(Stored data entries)
>>>>>

(* ===== verification/Types.v ===== *)
(** * Types: the wire types of [types/types.go]

    One record per struct, one field per field, in the source's order.  A
    [float64] is never computed with by the services, so it is carried as its
    IEEE-754 bit pattern.  [NodeState] is a Go string type with three named
    constants and stays a string here: the gateway decodes it from JSON. *)

From Stdlib Require Import ZArith.
From stdpp Require Import base strings list.
From S2P Require Import Prelude.
Open Scope Z_scope.

Abbreviation float64 := Z (only parsing).

Definition NodeState : Type := string.
Definition Follower : NodeState := "FOLLOWER".
Definition Candidate : NodeState := "CANDIDATE".
Definition Leader : NodeState := "LEADER".

Record Point : Type := mkPoint { pt_X : float64; pt_Y : float64 }.

Record StrokeEvent : Type := mkStrokeEvent {
  se_ID : string;
  se_Type : string;
  se_TargetID : string;
  se_Points : list Point;
  se_Color : string;
  se_Width : float64;
  se_UserID : string;
}.

Record LogEntry : Type := mkLogEntry {
  le_Index : int;
  le_Term : int;
  le_Stroke : StrokeEvent;
}.

Record VoteRequest : Type := mkVoteRequest {
  vreq_Term : int;
  vreq_CandidateID : string;
  vreq_LastLogIndex : int;
  vreq_LastLogTerm : int;
}.

Record VoteResponse : Type := mkVoteResponse {
  vresp_Term : int;
  vresp_VoteGranted : bool;
}.

Record AppendEntriesRequest : Type := mkAppendEntriesRequest {
  areq_Term : int;
  areq_LeaderID : string;
  areq_PrevLogIndex : int;
  areq_PrevLogTerm : int;
  areq_Entries : list LogEntry;
  areq_LeaderCommit : int;
}.

Record AppendEntriesResponse : Type := mkAppendEntriesResponse {
  aresp_Term : int;
  aresp_Success : bool;
  aresp_ConflictIndex : int;
}.

Record StatusResponse : Type := mkStatusResponse {
  st_NodeID : string;
  st_State : NodeState;
  st_Term : int;
  st_LogLength : int;
  st_CommitIndex : int;
  st_LeaderID : string;
}.

Record CommitNotification : Type := mkCommitNotification {
  cn_Stroke : StrokeEvent;
  cn_Index : int;
  cn_Term : int;
}.

(** The dynamic types the services put in [WSMessage.Payload]. *)
Inductive Payload : Type :=
| PayloadStroke (s : StrokeEvent)
| PayloadStrings (m : list (string * string)).

Record WSMessage : Type := mkWSMessage {
  ws_Type : string;
  ws_Payload : Payload;
}.

(** Go's zero values [StrokeEvent{}] and [LogEntry{}]. *)
Definition zeroStroke : StrokeEvent :=
  mkStrokeEvent EmptyString EmptyString EmptyString [] EmptyString 0 EmptyString.
Definition zeroEntry : LogEntry := mkLogEntry 0 0 zeroStroke.

(** ** Decidable equality *)

#[export] Instance Point_eq_dec : EqDecision Point.
Proof. solve_decision. Defined.
#[export] Instance StrokeEvent_eq_dec : EqDecision StrokeEvent.
Proof. solve_decision. Defined.
#[export] Instance LogEntry_eq_dec : EqDecision LogEntry.
Proof. solve_decision. Defined.
#[export] Instance VoteRequest_eq_dec : EqDecision VoteRequest.
Proof. solve_decision. Defined.
#[export] Instance VoteResponse_eq_dec : EqDecision VoteResponse.
Proof. solve_decision. Defined.
#[export] Instance AppendEntriesRequest_eq_dec : EqDecision AppendEntriesRequest.
Proof. solve_decision. Defined.
#[export] Instance AppendEntriesResponse_eq_dec : EqDecision AppendEntriesResponse.
Proof. solve_decision. Defined.
#[export] Instance StatusResponse_eq_dec : EqDecision StatusResponse.
Proof. solve_decision. Defined.
#[export] Instance CommitNotification_eq_dec : EqDecision CommitNotification.
Proof. solve_decision. Defined.
#[export] Instance Payload_eq_dec : EqDecision Payload.
Proof. solve_decision. Defined.
#[export] Instance WSMessage_eq_dec : EqDecision WSMessage.
Proof. solve_decision. Defined.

<<<<<

> [Exercise aim]:
Reproduce the records above in full and with exact wording.

> [Worked solution]:
(* ===== verification/Types.v ===== *)
(** * Types: the wire types of [types/types.go]

    One record per struct, one field per field, in the source's order.  A
    [float64] is never computed with by the services, so it is carried as its
    IEEE-754 bit pattern.  [NodeState] is a Go string type with three named
    constants and stays a string here: the gateway decodes it from JSON. *)

From Stdlib Require Import ZArith.
From stdpp Require Import base strings list.
From S2P Require Import Prelude.
Open Scope Z_scope.

Abbreviation float64 := Z (only parsing).

Definition NodeState : Type := string.
Definition Follower : NodeState := "FOLLOWER".
Definition Candidate : NodeState := "CANDIDATE".
Definition Leader : NodeState := "LEADER".

Record Point : Type := mkPoint { pt_X : float64; pt_Y : float64 }.

Record StrokeEvent : Type := mkStrokeEvent {
  se_ID : string;
  se_Type : string;
  se_TargetID : string;
  se_Points : list Point;
  se_Color : string;
  se_Width : float64;
  se_UserID : string;
}.

Record LogEntry : Type := mkLogEntry {
  le_Index : int;
  le_Term : int;
  le_Stroke : StrokeEvent;
}.

Record VoteRequest : Type := mkVoteRequest {
  vreq_Term : int;
  vreq_CandidateID : string;
  vreq_LastLogIndex : int;
  vreq_LastLogTerm : int;
}.

Record VoteResponse : Type := mkVoteResponse {
  vresp_Term : int;
  vresp_VoteGranted : bool;
}.

Record AppendEntriesRequest : Type := mkAppendEntriesRequest {
  areq_Term : int;
  areq_LeaderID : string;
  areq_PrevLogIndex : int;
  areq_PrevLogTerm : int;
  areq_Entries : list LogEntry;
  areq_LeaderCommit : int;
}.

Record AppendEntriesResponse : Type := mkAppendEntriesResponse {
  aresp_Term : int;
  aresp_Success : bool;
  aresp_ConflictIndex : int;
}.

Record StatusResponse : Type := mkStatusResponse {
  st_NodeID : string;
  st_State : NodeState;
  st_Term : int;
  st_LogLength : int;
  st_CommitIndex : int;
  st_LeaderID : string;
}.

Record CommitNotification : Type := mkCommitNotification {
  cn_Stroke : StrokeEvent;
  cn_Index : int;
  cn_Term : int;
}.

(** The dynamic types the services put in [WSMessage.Payload]. *)
Inductive Payload : Type :=
| PayloadStroke (s : StrokeEvent)
| PayloadStrings (m : list (string * string)).

Record WSMessage : Type := mkWSMessage {
  ws_Type : string;
  ws_Payload : Payload;
}.

(** Go's zero values [StrokeEvent{}] and [LogEntry{}]. *)
Definition zeroStroke : StrokeEvent :=
  mkStrokeEvent EmptyString EmptyString EmptyString [] EmptyString 0 EmptyString.
Definition zeroEntry : LogEntry := mkLogEntry 0 0 zeroStroke.

(** ** Decidable equality *)

#[export] Instance Point_eq_dec : EqDecision Point.
Proof. solve_decision. Defined.
#[export] Instance StrokeEvent_eq_dec : EqDecision StrokeEvent.
Proof. solve_decision. Defined.
#[export] Instance LogEntry_eq_dec : EqDecision LogEntry.
Proof. solve_decision. Defined.
#[export] Instance VoteRequest_eq_dec : EqDecision VoteRequest.
Proof. solve_decision. Defined.
#[export] Instance VoteResponse_eq_dec : EqDecision VoteResponse.
Proof. solve_decision. Defined.
#[export] Instance AppendEntriesRequest_eq_dec : EqDecision AppendEntriesRequest.
Proof. solve_decision. Defined.
#[export] Instance AppendEntriesResponse_eq_dec : EqDecision AppendEntriesResponse.
Proof. solve_decision. Defined.
#[export] Instance StatusResponse_eq_dec : EqDecision StatusResponse.
Proof. solve_decision. Defined.
#[export] Instance CommitNotification_eq_dec : EqDecision CommitNotification.
Proof. solve_decision. Defined.
#[export] Instance Payload_eq_dec : EqDecision Payload.
Proof. solve_decision. Defined.
#[export] Instance WSMessage_eq_dec : EqDecision WSMessage.
Proof. solve_decision. Defined.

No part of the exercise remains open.